Plant-inspired behavior-based controller to enable reaching in redundant continuum robot arms
Enrico Donato, Yasmin Tauqeer Ansari, Cecilia Laschi, Egidio Falotico
TL;DR
The paper tackles enabling reaching for highly redundant continuum arms in unstructured environments by replacing vision-heavy task-space controllers with a plant-inspired, behavior-based framework that relies on embedded proximity sensing. It introduces a bottom-up control scheme combining primitive tendon-based bending with abstract behaviors (circular shifts and learning from history) to emulate growth-driven movements, including a circumnutation-like exploration phase followed by a proximity-guided reaching phase.
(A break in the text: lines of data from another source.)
(* ===== verification/Prelude.v ===== *)
(** * Clean-Slate: authority, ports, memory, services and the persistent store

    Clean-Slate is an operating system written in Rust. Modelled here are the parts that decide
    what a process may do and what survives: the capability table, the port engine, the memory
    a process is given, the supervision of services and the persistent store. Definitions are
    translated from the source, executable, and keep its names (constants too); the theorems
    make them correct.

    ** The program and the files

    - The capability crate ([capability/src]) holds the kernel's table of capabilities: grants,
      delegation, revocation of subtrees, the authorization check, the audit log. The kernel
      wraps one table ([kernel/src/capability/mod.rs], [audit.rs]).
      [CapTypes] models handles, rights, resources, provenance, records and [authorize];
      [CapTable] the table and its slot operations; [CapTree] delegation, tree revocation and
      fork inheritance; [CapSafety] and [CapOrphans] the theorems about them; [CapAudit] the
      audit log, its text form, the kernel's audited checks and the audit reader syscall.
    - The native ABI ([native-abi/src]) fixes the encodings shared by kernel and processes.
      [NativeAbi] models the ids, envelopes and records of ports and shared buffers.
    - The port engine ([port/src]) is the state machine behind syscall 17: a registry of ports,
      connections, queued requests, event rings, and capabilities sent with requests.
      [PortEngine] models every operation, [effects.rs] and [transfer.rs] included. A [World] is
      the engine, the capability table it is lent and the effects it lists.
      [PortInv] states the invariant and its preservation by each change of state,
      [PortTransfer] what a transfer does to the table, [PortOps] each operation on every branch
      and the engine as a labelled transition system ([act_step]: quiet changes, the delivery
      of a request, a change of the table by the rest of the kernel), [PortSafety] runs of
      operations. [PortQueues], [PortEffects], [PortWakeups], [PortAuthority] and [PortExit]
      hold the theorems.
    - Programs are ELF files ([elf/src]). [Elf] models the parser and its policy, [ElfPlan] and
      [ElfPages] are about the load plan it returns.
    - Physical memory ([kernel/src/mm], [kernel/src/boot/uefi.rs]). [MemoryMap] models the
      reservation and normalization of the firmware's memory map, [FrameAllocator] the frame
      allocator in both build profiles, with its free list kept in the freed frames;
      [FrameSpec] says what it promises (a heap of frames with contents) and [FrameRefine] that
      it keeps the promise.
    - Address spaces ([kernel/src/mm/address_space.rs], [image_loader.rs]). [AddressSpace] models
      mapping, unmapping and teardown over the page tables of the x86_64 crate, which are the
      class [PageTables] with their documented behaviour as laws and [SoftTables] as an
      instance; [ImageLoader] models the loading of images and stacks, [ImageSpec], [ImageMap]
      and [ImagePlan] are about the pages it leaves, [SpaceLife] about the life of a space.
      [LinuxMem] models [brk], [mmap] and [munmap] of the Linux personality
      ([kernel/src/process/linux_mem.rs]) on top.
    - The block layer ([block/src]) states what a device promises, with an in-memory device and
      one that fails on a plan. [BlockDev] models the trait as the class [BlockDevice] and the
      two devices as its instances.
    - The object store ([store/src/lib.rs]) keeps up to seven objects on a block device; two
      superblocks alternate. [Store] models it over any [BlockDevice]; [StoreCodec] is about
      the superblock format, [StoreLayout] about the table of objects and its layout,
      [StoreDevice] about what reads and writes do to the images of a failing device,
      [StoreCrash] about power loss and [StoreChecksum] about the payload checksum.
    - Services ([service-lifecycle/src], [supervisor/src]). [Lifecycle] models the state machine
      of a service, its record and the registry; [LifecycleHealth] the health watch and the
      restart policy; [LifecycleDeps] the dependency graph and start readiness; [LifecycleWire]
      the messages. [Supervisor] models the supervisor that joins them, over the classes
      [LifecycleControl] and [DiagnosticSink] of its two traits; [SupervisorSafety] is about
      its loop.

    [Prelude] (this file) has the [result] type and its notations, machine integers as [Z] with
    their wrap-around written out, the loop combinators with their rules, searching and
    counting in lists. [Bytes] has little-endian encodings, slices and copies.

    ** How the code is modelled

    Structs are records and enums inductive types with the constructors of the source. A method
    that takes [&mut self] returns the new state; [?] is [let?] (or [let?+] where the state is
    returned on errors too). [for] loops over a range are [for_range], with an early exit
    [try_range]; a loop over a slice is a [Fixpoint] on the list. [usize] is 64 bits. Arrays of
    a const size [N] are lists of that length. In the memory files a panic is a value ([Halt] of
    [stop]); elsewhere panics ([expect], a failed index) are not modelled as values: the
    operations that could panic do so only outside the invariant that is proved for every
    reachable state, or on a constant the source chooses. Physical memory is a map from frame
    addresses to their bytes; what a raw pointer reads and writes goes through it.
    The port engine is given its policy inputs (caller, attestation of a buffer) by the kernel;
    they are arguments of the operations, and the theorems hold for all of them.

    ** What the theorems show

    - Authority. Every successful check in the table is backed by a live root grant
      ([authority_confined]), with delegations that only attenuate ([delegate_attenuates]), and
      this stays so when capabilities travel through ports ([port_authority_confined],
      [transfer_attenuates]). A revoked handle never authorizes again and a handle is never
      reused. Revoking a subtree, a holder or a resource revokes exactly what it should; the
      bounded walks reach everything ([revoke_subtree_exact], [authorize_revoke_iff]).
    - Audit. The bounded log is the tail of the history ([audit_log_is_history_tail]), paging
      loses nothing, every kernel decision is logged once, and the reader is guarded.
    - Ports. The engine's own invariant check holds in every reachable state; requests and
      events are queues; effects are never dropped; wakeups are not lost, and an operation
      blocks only while it waits for one; a capability that was not delivered dies with its
      request; the exit of a process leaves nothing of it behind.
    - Memory. What the ELF parser accepts is safe to map ([load_plan_valid]) and its page count
      is exact. The allocator hands out every usable frame once and keeps the contents of those
      it handed out ([allocator_refines], [boot_allocator_exact]). A loaded image is exactly the
      file's bytes, in frames of its own, with the permissions of the file, or the load is
      undone ([image_loaded_exactly]); a torn-down space returns every frame, whatever requests
      it served and wherever they failed ([teardown_returns_everything]); [mmap] gives fresh zeroed pages
      ([mmap_gives_fresh_zeroed_pages]).
    - Store. The superblock format round-trips and everything that decodes is well formed.
      Whatever the device does (power loss or errors at any write or flush, writes persisted
      early, any number of power cycles) the store mounts again, with the last commit or one
      attempted since ([store_crash_safe]); a commit that returned is durable, and a healthy
      device takes every commit that fits ([commit_durable]).
    - Services. Only the current instance of a service moves its state
      ([only_current_instance_speaks]); a failure is reported once, exactly when the instance
      died or fell silent ([failure_detection_exact]); the graph accepts exactly the acyclic
      dependencies and then some service can always start ([dependencies_acyclic_exact],
      [start_never_deadlocks]); the wire format round-trips, and the decoder lets a non-zero
      reserved word pass ([lifecycle_codec]). The supervisor's
      recursion ends ([supervision_terminates]) and never exceeds the restart budget
      ([restarts_within_budget]).
    - Flaws. A fork that fails on the delegation depth leaks the copies it made
      ([fork_depth_error_leaks]); flat revocation cuts subtrees off, and an orphan whose parent
      is released blocks subtree revocation in the whole table ([flat_revoke_orphans]); the
      payload checksum skips four bytes of every object, so their corruption on disk is not
      noticed ([payload_corruption_undetected]). [munmap] of a non-canonical address stops the kernel
      ([munmap_stops_kernel]); shrinking the break frees the part that is kept
      ([brk_shrink_unmaps_kept_heap]); the table of mappings only fills up until the process
      executes another image ([mmap_table_never_recovers]). The health of service 0 is never seen by its dependents
      ([snapshot_loses_service_zero]); a start that hangs is not restarted
      ([hung_start_not_restarted]).

    ** Bounds and fuel

    Tables of capabilities have at most 65536 slots where handles are encoded in 16 bits
    ([addressable]); ports have the sizes [PortCore::new] asserts. Recursions are structural,
    or follow a bound of the source: the passes of [mark_passes] are the source's
    [MAX_DELEGATION_DEPTH + 1], proved to reach every descendant; decimal printing has 20
    digits, proved enough for 64 bits; the log is followed for fewer than 2^64 - 1 events.
    The store's chunk loops run the number of rounds the source computes.
    Confinement across ports excludes forks ([no_fork]): the copy a fork makes of a capability
    that is queued in a request survives the purge of that request.
    Dependency walks are cut off at the source's depth of 32; cycles are detected exactly in
    graphs of at most 33 services, a hypothesis of the theorems. The address loops of
    [LinuxMem] have fuel computed from their bounds; more of it makes no difference. The
    recursion of [handle_lifecycle_event] has fuel that a caller chooses; [budget] is enough,
    for transports that deliver finitely many events per request ([FiniteTransport]).

    ** Not modelled

    The boot path, drivers, interrupts and the scheduler of the kernel act on hardware and
    context switches; creation of the kernel's own page tables, shared-buffer mappings, process
    domains, the rest of the Linux personality and the dispatch of system calls act on global
    cells around the parts above. The network stack, graphics and raster crates, the userspace
    services, the self tests and [xtask] are not modelled. The manifest lists each part with
    its reason. *)

From Stdlib Require Import ZArith List Lia.
From stdpp Require Import base list tactics decidable numbers strings.

Declare Scope clean_slate_scope.
Delimit Scope clean_slate_scope with cs.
The approach is validated on a 9-DoF modular, cable-driven arm, demonstrating characterization of bending directions, exploration to locate targets within the observable space, and improved reaching performance when antagonist tendon pulling is proportional to curvature. The findings suggest that embedded sensing and distributed control can extend the deployability of continuum and soft arms to unstructured settings, with practical implications for robotic manipulation where vision is limited or unreliable.
Abstract
Enabling reaching capabilities in highly redundant continuum robot arms is an active area of research. Existing solutions comprise of task-space controllers, whose proper functioning is still limited to laboratory environments. In contrast, this work proposes a novel plant-inspired behaviour-based controller that exploits information obtained from proximity sensing embedded near the end-effector to move towards a desired spatial target. The controller is tested on a 9-DoF modular cable-driven continuum arm for reaching multiple setpoints in space. The results are promising for the deployability of these systems into unstructured environments.